Lemma commit_durable_witness :
  match commit (sample_id "a") 0 42 3 joined_coordinator with
  | (Ok _, c') =>
      is_u32 0 /\
      (forall group topic q, is_u32 q ->
         read_offset (topic_dir (gc_offsets_dir c') group topic) q =
         if decide (group = "workers" /\ topic = "orders" /\ q = 0) then Ok (Some 42)
         else read_offset (topic_dir (gc_offsets_dir joined_coordinator) group topic) q) /\
      exists c'' g, open_coordinator (gc_offsets_dir c') 3 10 = Ok c'' /\
        gc_groups c'' !! id_key (sample_id "a") = Some g /\
        (0 < 3 -> cg_committed_offsets g !! 0 = Some 42)
  | (Err _, c') => gc_offsets_dir c' = gc_offsets_dir joined_coordinator
  | (Panic, _) => False
  end.
Proof.
  apply (commit_durable joined_coordinator (sample_id "a") 0 42 3 3 10);
    [apply joined_ok|split; vm_compute; discriminate..].
Defined.

(** C35 A crash during a commit: whatever the temporary file holds when the
    broker dies, the coordinator opens on the directory, has the old or the new
    offset of that partition, and the old offset of every other one. *)
Theorem commit_crash_safe tree group topic d p o n timeout d' :
  tree_ok tree -> find_dir tree (group, topic) = Some d -> is_u32 p -> is_u64 o -> is_u32 n ->
  replacing (offset_file p) (offset_tmp p) (offset_text o) d d' ->
  exists c g, open_coordinator (set_topic_dir tree group topic d') n timeout = Ok c /\
    gc_groups c !! (group, topic) = Some g /\
    (p < n -> Ok (cg_committed_offsets g !! p) = read_offset d p \/
              cg_committed_offsets g !! p = Some o) /\
    forall q, 0 <= q < n -> q <> p -> Ok (cg_committed_offsets g !! q) = read_offset d q.
Proof.
  intros Ht Hd Hp Ho Hn Hr. destruct (read_replacing d d' p o Hp Ho Hr) as [Hsame Hother].
  pose proof (find_dir_ok tree group topic d Ht Hd) as (Hg & Htp & Hok).
  assert (tree_ok (set_topic_dir tree group topic d')) as Ht'.
  { apply set_topic_dir_ok; [done|done|done|]. intros q Hq.
    destruct (decide (q = p)) as [->|]; [|rewrite Hother by done; by apply Hok].
    destruct Hsame as [->| ->]; [by apply Hok|done]. }
  destruct (open_coordinator_spec _ n Ht' Hn timeout) as (c & Hopen & _ & _ & _ & _ & Hgs).
  exists c, (loaded (set_topic_dir tree group topic d') n (group, topic)).
  split; [done|]. split.
  { rewrite Hgs. unfold find_dir, set_topic_dir. cbn [fst snd]. rewrite lookup_insert_eq.
    cbn [mbind option_bind]. by rewrite lookup_insert_eq. }
  assert (forall q, 0 <= q < n -> Ok (E := GroupError) (cg_committed_offsets
    (loaded (set_topic_dir tree group topic d') n (group, topic)) !! q) = read_offset d' q) as Hl.
  { intros q Hq. rewrite loaded_offset by done. rewrite decide_True by done. cbn [fst snd].
    pose proof (tree_read_ok _ group topic q Ht' ltac:(range)) as Hq'.
    rewrite topic_dir_set, decide_True in * by done. by destruct (read_offset d' q). }
  split.
  - intros Hlt. rewrite Hl by range. destruct Hsame as [->|Hnew]; [by left|]. right.
    specialize (Hl p ltac:(range)). rewrite Hnew in Hl. by injection Hl.
  - intros q Hq Hne. rewrite Hl by done. apply Hother; [range|done].
Qed.

Lemma commit_crash_safe_witness :
  let tree := gc_offsets_dir (snd (commit (sample_id "a") 0 42 3 joined_coordinator)) in
  exists c g, open_coordinator (set_topic_dir tree "workers" "orders"
      (<[offset_tmp 0 := take 1 (offset_text 50)]> (topic_dir tree "workers" "orders"))) 3 10 = Ok c /\
    gc_groups c !! ("workers", "orders") = Some g /\
    (0 < 3 -> Ok (cg_committed_offsets g !! 0) = read_offset (topic_dir tree "workers" "orders") 0 \/
              cg_committed_offsets g !! 0 = Some 50) /\
    forall q, 0 <= q < 3 -> q <> 0 ->
      Ok (cg_committed_offsets g !! q) = read_offset (topic_dir tree "workers" "orders") q.
Proof.
  apply commit_crash_safe.
  - apply (run_op_moves (OpCommit (sample_id "a") 0 42) 3 joined_coordinator joined_ok).
    split; vm_compute; discriminate.
  - vm_compute. reflexivity.
  - split; vm_compute; discriminate.
  - split; vm_compute; discriminate.
  - split; vm_compute; discriminate.
  - apply replacing_partial.
Defined.
(* ===== verification/WorkerSpec.v ===== *)
(** * WorkerSpec: what the storage worker promises.

    The abstract worker keeps a map from partitions to abstract logs; every
    command is a function on it.  [represents] relates it to the worker's
    directory and open logs, [aworker_ok] is its invariant. *)

From stdpp Require Import base numbers list strings gmap sorting.
From Stdlib Require Import ZArith Lia.
From S2P Require Import Prelude Text Files Runs Protocol Record RecordFacts Log LogRep LogFacts LogAppend LogOpen LogShrink Worker.

(* ------------------------------------------------------------------ *)
(** ** The abstract worker                                              *)
(* ------------------------------------------------------------------ *)

Record AWorker := {
  aw_logs : gmap PartitionKey ALog;
  aw_topics : gmap string Z;
  aw_counters : gmap string Z
}.
Definition aw_set_log (a : AWorker) (k : PartitionKey) (l : ALog) : AWorker :=
  {| aw_logs := <[k := l]> (aw_logs a); aw_topics := aw_topics a; aw_counters := aw_counters a |}.

Definition valid_topic (topic : string) : bool :=
  negb (is_empty topic || starts_with "__" topic || negb (forallb id_byte (as_bytes topic))).

Section spec.
Context `{!Crc32}.
Implicit Types a : AWorker.

(** The partitions of a new topic, all empty. *)
Definition new_logs (topic : string) (n : Z) : gmap PartitionKey ALog :=
  list_to_map ((fun p => ((topic, p), empty_log)) <$> seqZ 0 n).
Definition a_create a (topic : string) (n : Z) : outcome StorageError TopicMetadata * AWorker :=
  if n =? 0 then (Err SInvalidTopic, a)
  else if bool_decide (is_Some (aw_topics a !! topic)) then (Err TopicAlreadyExists, a)
  else if negb (valid_topic topic) then (Err SInvalidTopic, a)
  else (Ok (metadata_of topic n),
        {| aw_logs := aw_logs a ∪ new_logs topic n; aw_topics := <[topic := n]> (aw_topics a);
           aw_counters := aw_counters a |}).
Definition a_ensure (s : StorageSettings) a (topic : string) : outcome StorageError Z * AWorker :=
  match aw_topics a !! topic with
  | Some n => (Ok n, a)
  | None =>
      if ss_auto_create_topics s then
        let n := ss_default_partition_count s in
        match a_create a topic n with
        | (Ok _, a') => (Ok n, a')
        | (Err e, a') => (Err e, a')
        | (Panic, a') => (Panic, a')
        end
      else (Err UnknownTopic, a)
  end.

(** The partition of a record: the one asked for, the one of its key, or the
    topic's next. *)
Definition a_choose a (input : AppendInput) (n : Z) : outcome StorageError Z * AWorker :=
  match ai_partition input, routing_key (ai_key input) (ai_producer input) with
  | Some p, _ => if n <=? p then (Err (UnknownPartition p), a) else (Ok p, a)
  | None, Some key => (Ok (crc32 key mod n), a)
  | None, None =>
      let p := default 0 (aw_counters a !! ai_topic input) in
      (Ok p, {| aw_logs := aw_logs a; aw_topics := aw_topics a;
                aw_counters := <[ai_topic input := (p + 1) mod n]> (aw_counters a) |})
  end.

(** A method of the log of [k]. *)
Definition a_on {A} a (k : PartitionKey) (e : StorageError)
    (m : ALog -> outcome StorageError A * ALog) : outcome StorageError A * AWorker :=
  match aw_logs a !! k with
  | None => (Err e, a)
  | Some l => let '(o, l') := m l in (o, aw_set_log a k l')
  end.

(** Sequencing, as [bind] on the worker. *)
Definition a_bind {A B} (x : outcome StorageError A * AWorker)
    (k : A -> AWorker -> outcome StorageError B * AWorker) : outcome StorageError B * AWorker :=
  match x with
  | (Ok v, a) => k v a
  | (Err e, a) => (Err e, a)
  | (Panic, a) => (Panic, a)
  end.

Definition valid_time (now : Z) : bool := (0 <=? now) && (now <=? U64_MAX).
Definition a_append_at (cf : Config) (input : AppendInput) (now : Z) (l : ALog) :=
  if valid_time now then a_append cf l (input_record input now) else (Err InvalidTimestamp, l).
Definition cfg (s : StorageSettings) : Config :=
  settings (ss_max_segment_bytes s) (ss_index_interval_bytes s).
Definition a_append_record (s : StorageSettings) a (input : AppendInput) (now : Z)
  : outcome StorageError ProduceAck * AWorker :=
  a_bind (a_ensure s a (ai_topic input)) (fun n a =>
  a_bind (a_choose a input n) (fun p a =>
  a_bind (a_on a (ai_topic input, p) SInvalidTopic (a_append_at (cfg s) input now)) (fun o a =>
  (Ok {| pa_partition := p; pa_offset := o |}, a)))).

Fixpoint a_append_each (s : StorageSettings) a (topic : string) (partition : option Z)
    (records : list BatchRecord) (clock : nat -> Z) : outcome StorageError (list ProduceAck) * AWorker :=
  match records with
  | [] => (Ok [], a)
  | record :: records =>
      a_bind (a_append_record s a (batch_input topic partition record) (clock O)) (fun ack a =>
      a_bind (a_append_each s a topic partition records (fun i => clock (Datatypes.S i)))
        (fun acks a => (Ok (ack :: acks), a)))
  end.

Definition a_read_records (s : StorageSettings) a (topic : string) (partition offset max_bytes : Z)
  : outcome StorageError (list FetchedRecord) * AWorker :=
  a_bind (a_ensure s a topic) (fun _ a =>
  match aw_logs a !! (topic, partition) with
  | None => (Err (UnknownPartition partition), a)
  | Some l =>
      match a_read l offset max_bytes with
      | Ok rs => (Ok (fetched <$> rs), a)
      | Err e => (Err e, a)
      | Panic => (Panic, a)
      end
  end).

Definition a_replicate (s : StorageSettings) a (r : ReplicateRecord) : outcome StorageError Z * AWorker :=
  match aw_topics a !! rr_topic r with
  | None => (Err UnknownTopic, a)
  | Some n =>
      if n <=? rr_partition r then (Err (UnknownPartition (rr_partition r)), a)
      else a_on a (rr_topic r, rr_partition r) SInvalidTopic (fun l =>
             match a_append_replica (cfg s) l (rr_offset r) (replica_record r) with
             | (Ok _, l') => (Ok (next (al_chunks l')), l')
             | (Err e, l') => (Err e, l')
             | (Panic, l') => (Panic, l')
             end)
  end.

(** Truncation writes the kept records to an empty log, one by one. *)
Fixpoint a_rewrite (cf : Config) (l : ALog) (rs : list LogRecord) : outcome StorageError unit * ALog :=
  match rs with
  | [] => (Ok tt, l)
  | r :: rs =>
      match a_append cf l r with
      | (Ok _, l') => a_rewrite cf l' rs
      | (Err e, l') => (Err e, l')
      | (Panic, l') => (Panic, l')
      end
  end.
Definition a_truncate (cf : Config) (offset : Z) (l : ALog) : outcome StorageError unit * ALog :=
  if next (al_chunks l) <? offset then (Err (UnexpectedOffset (next (al_chunks l)) offset), l)
  else if offset =? next (al_chunks l) then (Ok tt, l)
  else a_rewrite cf empty_log (kept l offset).

Fixpoint a_apply_retention (s : StorageSettings) (reached : PartitionKey -> string -> bool)
    (order : list PartitionKey) a : AWorker :=
  match order with
  | [] => a
  | k :: order =>
      let age := match ss_retention_age s with Some _ => Some (reached k) | None => None end in
      a_apply_retention s reached order
        (match aw_logs a !! k with
         | Some l => aw_set_log a k (a_retain (ss_retention_bytes s) age l)
         | None => a
         end)
  end.

Definition a_reply {A} (f : A -> StorageReply) (x : outcome StorageError A * AWorker)
  : outcome StorageError StorageReply * AWorker := a_bind x (fun v a => (Ok (f v), a)).

Definition a_run (s : StorageSettings) (env : Ambient) (c : StorageCommand) a
  : outcome StorageError StorageReply * AWorker :=
  match c with
  | CreateTopic topic n => a_reply TopicReply (a_create a topic n)
  | ListTopics => (Ok (TopicsReply (storage_topic_metadata (aw_topics a))), a)
  | Append input => a_reply AckReply (a_append_record s a input (am_clock env O))
  | AppendBatch input =>
      a_reply BatchReply
        (a_append_each s a (ba_topic input) (ba_partition input) (ba_records input) (am_clock env))
  | Read topic p o m => a_reply RecordsReply (a_read_records s a topic p o m)
  | Replicate r => a_reply OffsetReply (a_replicate s a r)
  | PartitionOffset topic p =>
      (match aw_logs a !! (topic, p) with
       | Some l => Ok (OffsetReply (next (al_chunks l)))
       | None => Err (UnknownPartition p)
       end, a)
  | Truncate topic p o =>
      a_reply (fun _ => UnitReply) (a_on a (topic, p) (UnknownPartition p) (a_truncate (cfg s) o))
  | Snapshot => (Ok (SnapshotReply (snapshot_logs (log_of (cfg s) <$> aw_logs a))), a)
  | ApplyRetention => (Ok UnitReply, a_apply_retention s (am_reached env) (am_order env) a)
  end.
End spec.

(* ------------------------------------------------------------------ *)
(** ** The representation                                               *)
(* ------------------------------------------------------------------ *)

Section represents.
Context `{!Crc32}.

Definition dir_at (cf : Config) (l : option ALog) : Dir :=
  match l with Some l => dir_of cf (al_chunks l) | None => ∅ end.
(** The directories of [data] are those of the logs, and no others. *)
Record dirs_of (cf : Config) (data : DataDir) (logs : gmap PartitionKey ALog) : Prop := {
  do_dir : forall t p, is_u32 p -> partition_dir data (t, p) = dir_at cf (logs !! (t, p));
  do_names : forall t name, is_Some (td_partitions (topic_dir_of data t) !! name) ->
    exists p, is_u32 p /\ name = show_uint p /\ is_Some (logs !! (t, p))
}.
(** Topic directories have topic names; names with [__] are the broker's own. *)
Definition topic_dirs (data : DataDir) : Prop :=
  forall t, is_Some (data !! t) -> is_str t /\ (starts_with "__" t = true \/ valid_topic t = true).

Record represents (s : StorageSettings) (w : Worker) (a : AWorker) : Prop := {
  rp_logs : wk_logs w = log_of (cfg s) <$> aw_logs a;
  rp_dirs : dirs_of (cfg s) (wk_data w) (aw_logs a);
  rp_data : topic_dirs (wk_data w);
  rp_topics : wk_topics w = aw_topics a;
  rp_counters : wk_round_robin w = aw_counters a
}.

Definition logs_ok (s : StorageSettings) (logs : gmap PartitionKey ALog) : Prop :=
  map_Forall (fun _ => a_inv (cfg s)) logs.
Record aworker_ok (s : StorageSettings) (a : AWorker) : Prop := {
  ao_logs : logs_ok s (aw_logs a);
  ao_topics : forall t n, aw_topics a !! t = Some n -> valid_topic t = true /\ 0 < n <= U32_MAX;
  ao_keys : forall t p, is_Some (aw_logs a !! (t, p)) <->
    exists n, aw_topics a !! t = Some n /\ 0 <= p < n;
  ao_counters : forall t c, aw_counters a !! t = Some c ->
    exists n, aw_topics a !! t = Some n /\ 0 <= c < n
}.

Definition settings_ok (s : StorageSettings) : Prop :=
  config_ok (cfg s) /\ 0 < ss_default_partition_count s <= U32_MAX.

(** What the types of a command guarantee. *)
Definition input_typed (i : AppendInput) : Prop :=
  (match ai_partition i with Some p => is_u32 p | None => True end) /\
  (match ai_producer i with Some p => is_u64 (producer_sequence p) | None => True end).
Definition command_typed (c : StorageCommand) : Prop :=
  match c with
  | CreateTopic _ n => is_u32 n
  | Append i => input_typed i
  | AppendBatch i => match ba_partition i with Some p => is_u32 p | None => True end
  | Read _ p _ _ | PartitionOffset _ p => is_u32 p
  | Replicate r => is_u32 (rr_partition r) /\ is_u64 (rr_offset r) /\ is_u64 (rr_timestamp_ms r)
  | Truncate _ p o => is_u32 p /\ is_u64 o
  | ListTopics | Snapshot | ApplyRetention => True
  end.
(** No log is about to run out of offsets. *)
Definition room (n : Z) (a : AWorker) : Prop :=
  n <= U64_MAX /\ map_Forall (fun _ l => next (al_chunks l) + n <= U64_MAX) (aw_logs a).
Definition demand (c : StorageCommand) : Z :=
  match c with
  | Append _ | Replicate _ => 1
  | AppendBatch i => Z.of_nat (length (ba_records i))
  | _ => 0
  end.
End represents.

================================

- _PROBLEM STATEMENT_
Show each line of the material that includes the string "broker" by copying it.

- _ANSWER SPACE_
    broker dies, the coordinator opens on the directory, has the old or the new
(** Topic directories have topic names; names with [__] are the broker's own. *)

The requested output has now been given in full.